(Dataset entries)
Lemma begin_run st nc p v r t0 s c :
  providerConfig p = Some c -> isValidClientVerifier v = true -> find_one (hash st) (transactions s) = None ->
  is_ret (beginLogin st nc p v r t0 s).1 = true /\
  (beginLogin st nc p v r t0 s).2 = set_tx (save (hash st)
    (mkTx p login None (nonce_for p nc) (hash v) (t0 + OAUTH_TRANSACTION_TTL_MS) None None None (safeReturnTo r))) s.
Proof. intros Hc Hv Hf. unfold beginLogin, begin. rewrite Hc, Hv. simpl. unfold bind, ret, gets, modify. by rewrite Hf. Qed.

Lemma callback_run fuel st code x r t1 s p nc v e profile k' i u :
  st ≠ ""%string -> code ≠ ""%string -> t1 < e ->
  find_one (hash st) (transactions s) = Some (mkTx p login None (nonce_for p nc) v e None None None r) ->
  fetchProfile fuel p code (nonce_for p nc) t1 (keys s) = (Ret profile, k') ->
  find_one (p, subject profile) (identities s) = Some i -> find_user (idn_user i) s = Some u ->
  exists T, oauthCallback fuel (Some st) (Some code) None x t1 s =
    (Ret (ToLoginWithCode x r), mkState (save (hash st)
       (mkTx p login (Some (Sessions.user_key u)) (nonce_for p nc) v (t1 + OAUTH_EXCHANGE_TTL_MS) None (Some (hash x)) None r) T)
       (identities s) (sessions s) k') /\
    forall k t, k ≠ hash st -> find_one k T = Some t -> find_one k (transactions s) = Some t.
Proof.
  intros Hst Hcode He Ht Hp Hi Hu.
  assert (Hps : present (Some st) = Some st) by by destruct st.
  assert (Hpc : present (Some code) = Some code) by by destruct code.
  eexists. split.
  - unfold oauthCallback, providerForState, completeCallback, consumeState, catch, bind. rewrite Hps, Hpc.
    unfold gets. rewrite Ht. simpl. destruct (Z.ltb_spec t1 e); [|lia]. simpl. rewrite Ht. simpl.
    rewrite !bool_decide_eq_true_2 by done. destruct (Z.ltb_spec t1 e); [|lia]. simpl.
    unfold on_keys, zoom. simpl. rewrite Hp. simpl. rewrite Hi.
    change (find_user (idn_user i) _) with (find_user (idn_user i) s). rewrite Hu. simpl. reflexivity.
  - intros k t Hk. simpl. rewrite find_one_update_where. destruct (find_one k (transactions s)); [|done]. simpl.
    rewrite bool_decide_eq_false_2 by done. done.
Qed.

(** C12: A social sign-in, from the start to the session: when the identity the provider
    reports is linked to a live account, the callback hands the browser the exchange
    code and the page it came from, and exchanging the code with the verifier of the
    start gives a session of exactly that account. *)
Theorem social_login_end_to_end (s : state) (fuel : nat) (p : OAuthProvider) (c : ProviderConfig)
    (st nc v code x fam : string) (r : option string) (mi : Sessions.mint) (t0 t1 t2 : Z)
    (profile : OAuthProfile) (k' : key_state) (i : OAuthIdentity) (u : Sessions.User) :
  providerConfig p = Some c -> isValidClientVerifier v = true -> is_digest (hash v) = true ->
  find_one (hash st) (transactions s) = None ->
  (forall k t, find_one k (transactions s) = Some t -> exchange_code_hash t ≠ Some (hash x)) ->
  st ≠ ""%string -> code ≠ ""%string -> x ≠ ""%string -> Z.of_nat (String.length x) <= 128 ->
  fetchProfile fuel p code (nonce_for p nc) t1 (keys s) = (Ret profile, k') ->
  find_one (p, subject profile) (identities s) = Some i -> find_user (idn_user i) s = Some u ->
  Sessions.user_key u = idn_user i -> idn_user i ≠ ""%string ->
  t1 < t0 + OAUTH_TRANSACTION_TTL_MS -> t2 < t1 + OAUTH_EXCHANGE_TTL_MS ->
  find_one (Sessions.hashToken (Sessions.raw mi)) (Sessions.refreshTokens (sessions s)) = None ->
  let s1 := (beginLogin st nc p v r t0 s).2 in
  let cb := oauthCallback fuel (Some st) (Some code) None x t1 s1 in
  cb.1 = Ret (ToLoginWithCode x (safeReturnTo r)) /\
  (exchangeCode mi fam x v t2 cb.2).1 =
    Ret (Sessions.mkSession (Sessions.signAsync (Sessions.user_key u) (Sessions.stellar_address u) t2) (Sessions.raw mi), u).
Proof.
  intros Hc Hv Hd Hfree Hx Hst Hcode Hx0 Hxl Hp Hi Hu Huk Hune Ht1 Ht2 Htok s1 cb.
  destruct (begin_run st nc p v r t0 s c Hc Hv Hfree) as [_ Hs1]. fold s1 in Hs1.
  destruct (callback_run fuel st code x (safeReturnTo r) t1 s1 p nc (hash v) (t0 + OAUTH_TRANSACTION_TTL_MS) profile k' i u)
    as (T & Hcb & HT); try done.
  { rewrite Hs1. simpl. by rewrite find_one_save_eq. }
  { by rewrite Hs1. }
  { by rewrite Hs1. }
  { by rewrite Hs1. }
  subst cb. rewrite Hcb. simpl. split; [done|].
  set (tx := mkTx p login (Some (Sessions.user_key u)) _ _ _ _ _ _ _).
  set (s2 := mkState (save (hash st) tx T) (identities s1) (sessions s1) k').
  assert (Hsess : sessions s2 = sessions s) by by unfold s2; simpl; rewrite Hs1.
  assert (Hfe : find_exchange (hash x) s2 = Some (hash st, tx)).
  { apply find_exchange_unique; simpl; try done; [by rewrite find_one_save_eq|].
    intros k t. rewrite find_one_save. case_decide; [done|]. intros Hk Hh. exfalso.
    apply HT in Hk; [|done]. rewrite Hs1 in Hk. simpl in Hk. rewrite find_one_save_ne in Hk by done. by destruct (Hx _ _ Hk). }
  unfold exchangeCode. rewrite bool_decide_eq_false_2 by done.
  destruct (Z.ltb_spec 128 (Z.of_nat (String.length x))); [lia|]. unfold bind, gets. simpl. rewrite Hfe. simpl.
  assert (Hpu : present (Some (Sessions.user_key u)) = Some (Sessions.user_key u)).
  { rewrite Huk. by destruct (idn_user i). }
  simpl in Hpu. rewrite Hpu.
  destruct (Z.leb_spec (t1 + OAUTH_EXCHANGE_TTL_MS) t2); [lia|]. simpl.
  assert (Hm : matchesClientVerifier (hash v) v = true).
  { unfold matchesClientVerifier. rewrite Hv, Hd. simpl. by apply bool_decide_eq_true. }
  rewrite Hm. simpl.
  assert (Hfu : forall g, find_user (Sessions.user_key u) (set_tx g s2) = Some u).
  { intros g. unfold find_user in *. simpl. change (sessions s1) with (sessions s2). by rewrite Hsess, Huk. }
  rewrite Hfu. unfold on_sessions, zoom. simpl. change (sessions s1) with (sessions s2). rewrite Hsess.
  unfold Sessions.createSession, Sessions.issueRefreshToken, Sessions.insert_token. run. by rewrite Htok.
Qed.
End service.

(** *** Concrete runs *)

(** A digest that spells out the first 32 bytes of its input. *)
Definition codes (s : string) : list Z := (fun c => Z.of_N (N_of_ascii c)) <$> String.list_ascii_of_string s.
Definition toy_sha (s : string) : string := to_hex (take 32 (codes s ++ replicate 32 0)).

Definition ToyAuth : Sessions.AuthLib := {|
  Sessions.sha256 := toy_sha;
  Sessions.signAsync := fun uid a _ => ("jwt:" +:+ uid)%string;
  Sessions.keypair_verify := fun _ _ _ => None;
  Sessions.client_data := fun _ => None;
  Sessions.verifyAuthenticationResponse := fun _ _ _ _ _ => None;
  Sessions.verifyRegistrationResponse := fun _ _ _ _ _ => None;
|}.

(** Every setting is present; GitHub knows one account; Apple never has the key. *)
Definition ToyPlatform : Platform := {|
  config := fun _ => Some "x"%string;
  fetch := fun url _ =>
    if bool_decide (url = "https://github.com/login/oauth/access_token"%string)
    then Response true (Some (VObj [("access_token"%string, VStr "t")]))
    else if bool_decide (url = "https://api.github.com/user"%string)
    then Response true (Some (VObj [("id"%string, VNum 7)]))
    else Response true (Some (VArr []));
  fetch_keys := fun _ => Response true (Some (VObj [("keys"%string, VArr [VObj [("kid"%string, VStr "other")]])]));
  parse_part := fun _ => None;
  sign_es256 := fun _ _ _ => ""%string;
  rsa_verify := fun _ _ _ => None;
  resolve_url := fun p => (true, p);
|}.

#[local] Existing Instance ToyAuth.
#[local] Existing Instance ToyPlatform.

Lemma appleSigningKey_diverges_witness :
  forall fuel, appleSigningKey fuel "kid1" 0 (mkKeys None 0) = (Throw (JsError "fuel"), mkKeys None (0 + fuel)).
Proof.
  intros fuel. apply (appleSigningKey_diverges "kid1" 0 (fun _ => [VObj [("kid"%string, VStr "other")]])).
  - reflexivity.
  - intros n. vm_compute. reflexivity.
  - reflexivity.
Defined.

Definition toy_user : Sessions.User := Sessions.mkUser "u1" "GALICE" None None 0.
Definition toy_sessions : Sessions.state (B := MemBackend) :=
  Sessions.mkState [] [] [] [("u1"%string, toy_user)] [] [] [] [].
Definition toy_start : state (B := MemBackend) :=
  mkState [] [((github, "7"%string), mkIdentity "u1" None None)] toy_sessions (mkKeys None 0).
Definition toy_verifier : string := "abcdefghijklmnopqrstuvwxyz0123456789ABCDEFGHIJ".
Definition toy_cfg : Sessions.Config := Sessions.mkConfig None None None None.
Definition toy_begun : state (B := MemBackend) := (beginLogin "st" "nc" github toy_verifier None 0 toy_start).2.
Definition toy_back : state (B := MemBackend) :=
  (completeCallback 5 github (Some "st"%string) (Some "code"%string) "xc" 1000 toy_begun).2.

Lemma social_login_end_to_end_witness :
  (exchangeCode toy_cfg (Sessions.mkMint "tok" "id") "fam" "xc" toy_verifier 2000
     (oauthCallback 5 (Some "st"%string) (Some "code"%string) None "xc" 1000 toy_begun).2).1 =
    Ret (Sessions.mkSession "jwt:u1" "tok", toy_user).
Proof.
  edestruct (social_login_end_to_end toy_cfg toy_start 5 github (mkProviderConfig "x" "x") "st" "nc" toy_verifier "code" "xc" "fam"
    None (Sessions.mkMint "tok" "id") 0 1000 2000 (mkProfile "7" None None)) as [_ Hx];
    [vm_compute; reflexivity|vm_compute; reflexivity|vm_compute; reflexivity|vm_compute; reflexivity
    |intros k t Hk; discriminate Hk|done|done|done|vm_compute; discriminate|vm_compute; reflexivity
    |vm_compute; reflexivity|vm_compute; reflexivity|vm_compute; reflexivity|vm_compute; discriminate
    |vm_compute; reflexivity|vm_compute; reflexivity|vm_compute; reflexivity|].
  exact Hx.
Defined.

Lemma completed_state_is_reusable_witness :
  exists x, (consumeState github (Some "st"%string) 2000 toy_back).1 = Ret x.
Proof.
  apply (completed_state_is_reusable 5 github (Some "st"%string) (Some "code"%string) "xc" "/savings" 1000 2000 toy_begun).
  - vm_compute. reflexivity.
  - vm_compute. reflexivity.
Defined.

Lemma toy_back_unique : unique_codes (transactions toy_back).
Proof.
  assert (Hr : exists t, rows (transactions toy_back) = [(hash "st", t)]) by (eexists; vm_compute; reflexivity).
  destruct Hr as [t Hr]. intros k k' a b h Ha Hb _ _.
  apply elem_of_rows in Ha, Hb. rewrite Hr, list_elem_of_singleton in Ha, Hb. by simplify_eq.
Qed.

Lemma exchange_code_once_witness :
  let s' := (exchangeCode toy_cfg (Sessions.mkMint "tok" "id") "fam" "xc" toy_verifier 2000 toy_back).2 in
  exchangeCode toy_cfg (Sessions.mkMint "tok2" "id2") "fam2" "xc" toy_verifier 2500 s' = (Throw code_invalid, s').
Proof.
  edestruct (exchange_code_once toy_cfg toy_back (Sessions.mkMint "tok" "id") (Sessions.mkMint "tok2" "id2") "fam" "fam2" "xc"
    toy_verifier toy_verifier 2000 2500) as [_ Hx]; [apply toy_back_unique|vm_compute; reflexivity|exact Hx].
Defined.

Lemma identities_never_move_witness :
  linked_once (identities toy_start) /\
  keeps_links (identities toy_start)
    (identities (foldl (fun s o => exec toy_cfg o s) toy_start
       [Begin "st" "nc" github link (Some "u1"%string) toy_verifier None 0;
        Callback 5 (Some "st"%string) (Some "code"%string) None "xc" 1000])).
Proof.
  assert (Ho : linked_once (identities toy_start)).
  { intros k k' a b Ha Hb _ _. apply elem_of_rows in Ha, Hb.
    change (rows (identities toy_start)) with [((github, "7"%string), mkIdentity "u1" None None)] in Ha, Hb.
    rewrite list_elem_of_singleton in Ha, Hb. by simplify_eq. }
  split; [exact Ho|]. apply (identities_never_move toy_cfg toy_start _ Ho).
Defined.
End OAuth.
* * *
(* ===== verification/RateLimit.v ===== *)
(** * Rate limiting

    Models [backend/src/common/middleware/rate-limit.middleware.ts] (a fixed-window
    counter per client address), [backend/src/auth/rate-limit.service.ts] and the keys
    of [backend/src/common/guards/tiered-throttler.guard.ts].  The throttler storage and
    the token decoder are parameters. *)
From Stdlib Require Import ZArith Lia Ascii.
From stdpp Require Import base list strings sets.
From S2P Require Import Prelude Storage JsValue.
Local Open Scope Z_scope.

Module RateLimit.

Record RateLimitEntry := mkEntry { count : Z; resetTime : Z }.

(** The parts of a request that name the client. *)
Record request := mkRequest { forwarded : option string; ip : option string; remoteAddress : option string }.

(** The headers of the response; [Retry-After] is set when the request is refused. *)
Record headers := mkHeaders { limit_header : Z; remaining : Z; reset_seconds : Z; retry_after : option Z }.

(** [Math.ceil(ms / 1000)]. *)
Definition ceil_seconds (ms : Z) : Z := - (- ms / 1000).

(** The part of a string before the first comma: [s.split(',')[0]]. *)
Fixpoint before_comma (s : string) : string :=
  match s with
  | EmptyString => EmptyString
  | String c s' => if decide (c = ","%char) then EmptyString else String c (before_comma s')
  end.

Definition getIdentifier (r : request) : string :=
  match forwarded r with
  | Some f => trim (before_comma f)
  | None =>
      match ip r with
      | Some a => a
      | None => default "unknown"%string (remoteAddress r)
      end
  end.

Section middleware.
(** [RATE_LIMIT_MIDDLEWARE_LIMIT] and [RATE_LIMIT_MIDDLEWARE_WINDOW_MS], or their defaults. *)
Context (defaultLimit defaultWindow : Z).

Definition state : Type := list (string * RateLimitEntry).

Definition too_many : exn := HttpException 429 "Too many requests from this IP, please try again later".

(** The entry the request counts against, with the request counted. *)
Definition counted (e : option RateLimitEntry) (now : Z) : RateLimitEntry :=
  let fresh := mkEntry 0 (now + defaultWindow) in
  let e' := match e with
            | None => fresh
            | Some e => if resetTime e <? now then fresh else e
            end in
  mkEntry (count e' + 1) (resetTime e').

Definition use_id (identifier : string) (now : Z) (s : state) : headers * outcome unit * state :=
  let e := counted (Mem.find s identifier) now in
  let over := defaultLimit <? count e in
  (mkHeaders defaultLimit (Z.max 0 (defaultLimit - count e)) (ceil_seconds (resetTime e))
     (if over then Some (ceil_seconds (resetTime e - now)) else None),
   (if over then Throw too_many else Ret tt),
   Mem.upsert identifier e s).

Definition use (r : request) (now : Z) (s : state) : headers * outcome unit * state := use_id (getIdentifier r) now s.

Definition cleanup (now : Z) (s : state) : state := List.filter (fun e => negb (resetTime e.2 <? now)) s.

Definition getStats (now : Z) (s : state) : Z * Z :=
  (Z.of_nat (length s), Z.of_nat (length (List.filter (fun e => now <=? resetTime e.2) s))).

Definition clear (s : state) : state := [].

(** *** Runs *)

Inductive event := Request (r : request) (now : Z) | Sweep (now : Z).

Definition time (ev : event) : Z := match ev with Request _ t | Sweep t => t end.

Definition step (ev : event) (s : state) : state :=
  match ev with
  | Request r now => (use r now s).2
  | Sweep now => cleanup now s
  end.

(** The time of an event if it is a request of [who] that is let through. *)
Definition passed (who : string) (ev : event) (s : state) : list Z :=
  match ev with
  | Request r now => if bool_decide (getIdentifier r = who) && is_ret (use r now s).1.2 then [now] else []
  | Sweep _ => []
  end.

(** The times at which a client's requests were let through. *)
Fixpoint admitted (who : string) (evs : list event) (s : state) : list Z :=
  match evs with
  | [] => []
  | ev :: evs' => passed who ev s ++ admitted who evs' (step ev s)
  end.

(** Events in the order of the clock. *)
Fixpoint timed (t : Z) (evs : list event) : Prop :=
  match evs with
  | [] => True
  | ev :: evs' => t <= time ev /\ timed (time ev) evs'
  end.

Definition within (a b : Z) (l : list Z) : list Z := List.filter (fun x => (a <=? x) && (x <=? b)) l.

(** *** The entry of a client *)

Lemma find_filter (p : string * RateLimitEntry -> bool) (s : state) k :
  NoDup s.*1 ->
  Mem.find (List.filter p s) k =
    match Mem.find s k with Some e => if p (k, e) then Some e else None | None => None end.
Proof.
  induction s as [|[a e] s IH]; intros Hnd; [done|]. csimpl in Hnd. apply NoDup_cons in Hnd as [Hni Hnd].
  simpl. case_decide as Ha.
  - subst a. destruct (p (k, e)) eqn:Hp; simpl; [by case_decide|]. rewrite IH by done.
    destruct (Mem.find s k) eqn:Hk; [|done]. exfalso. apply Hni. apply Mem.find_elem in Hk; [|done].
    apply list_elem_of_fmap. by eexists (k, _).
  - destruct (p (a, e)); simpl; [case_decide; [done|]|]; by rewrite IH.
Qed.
* * *
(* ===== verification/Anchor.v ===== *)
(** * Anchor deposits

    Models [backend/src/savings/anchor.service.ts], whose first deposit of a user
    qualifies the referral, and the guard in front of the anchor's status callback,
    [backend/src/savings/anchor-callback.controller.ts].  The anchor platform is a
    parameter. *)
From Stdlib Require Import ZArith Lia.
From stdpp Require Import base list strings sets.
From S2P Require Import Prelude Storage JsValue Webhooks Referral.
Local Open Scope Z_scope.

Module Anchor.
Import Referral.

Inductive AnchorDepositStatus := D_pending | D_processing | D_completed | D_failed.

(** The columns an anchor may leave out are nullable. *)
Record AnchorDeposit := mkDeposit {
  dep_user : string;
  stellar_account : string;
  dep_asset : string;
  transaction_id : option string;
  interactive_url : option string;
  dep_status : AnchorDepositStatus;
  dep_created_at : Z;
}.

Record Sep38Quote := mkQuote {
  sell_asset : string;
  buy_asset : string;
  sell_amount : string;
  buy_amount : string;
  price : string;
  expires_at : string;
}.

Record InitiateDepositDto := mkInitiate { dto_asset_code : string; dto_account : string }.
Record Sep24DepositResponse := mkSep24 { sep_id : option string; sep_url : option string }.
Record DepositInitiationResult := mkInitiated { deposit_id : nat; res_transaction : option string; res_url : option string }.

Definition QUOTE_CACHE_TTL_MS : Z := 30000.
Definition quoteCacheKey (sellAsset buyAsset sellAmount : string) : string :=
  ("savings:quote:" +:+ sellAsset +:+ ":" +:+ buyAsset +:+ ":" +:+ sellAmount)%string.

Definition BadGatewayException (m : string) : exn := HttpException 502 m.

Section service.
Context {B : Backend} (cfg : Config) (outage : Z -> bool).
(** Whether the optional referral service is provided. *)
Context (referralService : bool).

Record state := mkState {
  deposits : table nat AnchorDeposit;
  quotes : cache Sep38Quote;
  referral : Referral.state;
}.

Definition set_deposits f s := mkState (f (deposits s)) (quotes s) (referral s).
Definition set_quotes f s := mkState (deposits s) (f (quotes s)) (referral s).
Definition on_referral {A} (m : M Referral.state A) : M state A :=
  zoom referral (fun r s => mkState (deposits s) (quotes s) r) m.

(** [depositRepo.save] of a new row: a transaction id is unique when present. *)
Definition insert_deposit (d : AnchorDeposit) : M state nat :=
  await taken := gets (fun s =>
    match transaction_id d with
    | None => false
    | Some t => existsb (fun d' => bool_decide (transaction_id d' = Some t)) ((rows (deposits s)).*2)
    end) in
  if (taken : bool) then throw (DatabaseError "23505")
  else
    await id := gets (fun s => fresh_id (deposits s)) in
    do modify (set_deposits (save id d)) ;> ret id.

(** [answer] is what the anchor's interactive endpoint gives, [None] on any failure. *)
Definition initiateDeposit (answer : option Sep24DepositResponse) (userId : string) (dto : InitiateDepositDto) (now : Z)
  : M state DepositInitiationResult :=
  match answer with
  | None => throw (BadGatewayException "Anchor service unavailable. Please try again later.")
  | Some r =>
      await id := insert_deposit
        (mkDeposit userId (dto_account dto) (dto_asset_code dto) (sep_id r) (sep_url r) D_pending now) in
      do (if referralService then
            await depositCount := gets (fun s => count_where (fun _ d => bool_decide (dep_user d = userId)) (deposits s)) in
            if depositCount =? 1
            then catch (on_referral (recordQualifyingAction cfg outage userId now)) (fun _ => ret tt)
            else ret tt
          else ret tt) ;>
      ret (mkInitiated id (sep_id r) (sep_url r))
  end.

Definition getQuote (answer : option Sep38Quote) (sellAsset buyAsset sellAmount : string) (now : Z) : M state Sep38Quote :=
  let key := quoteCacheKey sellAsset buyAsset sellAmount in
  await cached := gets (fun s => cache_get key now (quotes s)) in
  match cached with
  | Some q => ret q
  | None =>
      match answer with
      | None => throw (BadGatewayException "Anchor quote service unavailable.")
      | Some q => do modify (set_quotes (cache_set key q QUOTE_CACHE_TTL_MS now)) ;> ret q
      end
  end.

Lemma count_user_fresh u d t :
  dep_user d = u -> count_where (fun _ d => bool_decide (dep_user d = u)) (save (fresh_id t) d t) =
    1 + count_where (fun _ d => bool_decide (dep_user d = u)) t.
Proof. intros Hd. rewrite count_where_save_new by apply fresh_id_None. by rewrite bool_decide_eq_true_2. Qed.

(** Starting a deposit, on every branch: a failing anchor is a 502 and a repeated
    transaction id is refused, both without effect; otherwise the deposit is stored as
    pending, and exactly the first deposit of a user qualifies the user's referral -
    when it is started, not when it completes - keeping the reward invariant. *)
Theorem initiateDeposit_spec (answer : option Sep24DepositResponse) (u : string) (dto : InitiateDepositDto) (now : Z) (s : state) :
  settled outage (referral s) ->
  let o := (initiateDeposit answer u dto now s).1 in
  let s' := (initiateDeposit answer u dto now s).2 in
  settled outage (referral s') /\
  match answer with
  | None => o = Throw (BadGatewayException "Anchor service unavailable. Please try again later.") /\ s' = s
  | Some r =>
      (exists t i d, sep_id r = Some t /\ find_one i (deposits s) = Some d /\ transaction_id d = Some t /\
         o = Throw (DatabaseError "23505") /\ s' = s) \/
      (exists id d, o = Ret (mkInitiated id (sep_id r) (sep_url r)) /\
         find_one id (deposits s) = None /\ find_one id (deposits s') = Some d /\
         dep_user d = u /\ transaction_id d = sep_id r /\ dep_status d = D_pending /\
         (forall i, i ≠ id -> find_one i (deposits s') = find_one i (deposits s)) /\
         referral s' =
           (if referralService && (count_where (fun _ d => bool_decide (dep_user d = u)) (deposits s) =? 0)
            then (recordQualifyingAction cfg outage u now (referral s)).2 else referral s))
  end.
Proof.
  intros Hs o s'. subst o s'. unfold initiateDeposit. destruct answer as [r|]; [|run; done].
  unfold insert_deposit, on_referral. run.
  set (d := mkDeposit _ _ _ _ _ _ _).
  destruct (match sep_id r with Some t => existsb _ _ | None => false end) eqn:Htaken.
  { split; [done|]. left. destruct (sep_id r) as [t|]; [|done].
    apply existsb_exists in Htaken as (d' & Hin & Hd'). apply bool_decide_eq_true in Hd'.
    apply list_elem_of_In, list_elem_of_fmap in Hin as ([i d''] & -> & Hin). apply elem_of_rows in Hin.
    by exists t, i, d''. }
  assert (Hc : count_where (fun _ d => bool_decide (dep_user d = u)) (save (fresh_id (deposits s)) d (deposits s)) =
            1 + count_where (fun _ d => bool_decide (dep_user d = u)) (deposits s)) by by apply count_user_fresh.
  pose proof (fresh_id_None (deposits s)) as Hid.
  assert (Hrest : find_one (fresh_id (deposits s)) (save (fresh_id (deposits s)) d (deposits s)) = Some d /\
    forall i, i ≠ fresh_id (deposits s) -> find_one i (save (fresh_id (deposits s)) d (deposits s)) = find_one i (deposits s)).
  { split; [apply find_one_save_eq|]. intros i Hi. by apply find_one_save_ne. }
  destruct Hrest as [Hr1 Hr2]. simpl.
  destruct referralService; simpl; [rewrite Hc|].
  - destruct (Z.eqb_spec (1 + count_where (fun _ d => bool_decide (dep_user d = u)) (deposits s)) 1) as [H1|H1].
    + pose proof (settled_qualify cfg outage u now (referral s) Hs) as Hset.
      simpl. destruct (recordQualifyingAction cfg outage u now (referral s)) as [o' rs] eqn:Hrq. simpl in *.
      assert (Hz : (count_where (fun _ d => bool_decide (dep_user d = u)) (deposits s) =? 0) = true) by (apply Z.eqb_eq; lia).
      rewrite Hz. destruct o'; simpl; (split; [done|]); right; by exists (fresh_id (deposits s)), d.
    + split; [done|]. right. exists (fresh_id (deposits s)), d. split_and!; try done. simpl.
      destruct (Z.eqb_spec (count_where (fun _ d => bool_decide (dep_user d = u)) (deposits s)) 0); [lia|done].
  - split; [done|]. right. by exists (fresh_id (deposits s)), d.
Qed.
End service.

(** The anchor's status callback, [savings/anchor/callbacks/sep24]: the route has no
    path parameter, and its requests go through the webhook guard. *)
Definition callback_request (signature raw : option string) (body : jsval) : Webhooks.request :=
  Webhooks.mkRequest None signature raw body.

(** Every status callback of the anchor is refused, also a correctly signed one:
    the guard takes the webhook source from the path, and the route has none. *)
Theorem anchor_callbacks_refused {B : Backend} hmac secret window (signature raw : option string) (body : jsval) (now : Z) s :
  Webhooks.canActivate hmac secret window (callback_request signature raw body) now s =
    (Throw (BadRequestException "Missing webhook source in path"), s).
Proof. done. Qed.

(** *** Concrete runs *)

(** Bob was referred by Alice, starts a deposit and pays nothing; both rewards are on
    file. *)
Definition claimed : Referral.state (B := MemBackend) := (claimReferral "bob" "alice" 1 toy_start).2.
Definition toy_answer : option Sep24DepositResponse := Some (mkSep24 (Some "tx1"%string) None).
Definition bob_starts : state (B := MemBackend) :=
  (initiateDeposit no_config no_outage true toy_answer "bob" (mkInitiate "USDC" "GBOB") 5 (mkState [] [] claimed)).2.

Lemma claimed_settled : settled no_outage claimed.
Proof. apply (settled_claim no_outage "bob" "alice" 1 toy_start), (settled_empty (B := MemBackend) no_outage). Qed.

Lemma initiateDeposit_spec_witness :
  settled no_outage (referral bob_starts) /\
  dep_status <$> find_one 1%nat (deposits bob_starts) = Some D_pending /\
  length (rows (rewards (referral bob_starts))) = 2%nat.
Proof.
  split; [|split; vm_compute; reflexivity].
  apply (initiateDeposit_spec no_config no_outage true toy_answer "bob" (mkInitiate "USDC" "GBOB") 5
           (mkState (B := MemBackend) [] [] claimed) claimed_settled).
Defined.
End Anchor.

* _Exercise brief_:
Set down, exactly as they stand above, the lines starting with the line with "match s with" and going on through the line with "None => fresh", and no others.

* _Expected answer_:
  match s with
  | EmptyString => EmptyString
  | String c s' => if decide (c = ","%char) then EmptyString else String c (before_comma s')
  end.

Definition getIdentifier (r : request) : string :=
  match forwarded r with
  | Some f => trim (before_comma f)
  | None =>
      match ip r with
      | Some a => a
      | None => default "unknown"%string (remoteAddress r)
      end
  end.

Section middleware.
(** [RATE_LIMIT_MIDDLEWARE_LIMIT] and [RATE_LIMIT_MIDDLEWARE_WINDOW_MS], or their defaults. *)
Context (defaultLimit defaultWindow : Z).

Definition state : Type := list (string * RateLimitEntry).

Definition too_many : exn := HttpException 429 "Too many requests from this IP, please try again later".

(** The entry the request counts against, with the request counted. *)
Definition counted (e : option RateLimitEntry) (now : Z) : RateLimitEntry :=
  let fresh := mkEntry 0 (now + defaultWindow) in
  let e' := match e with
            | None => fresh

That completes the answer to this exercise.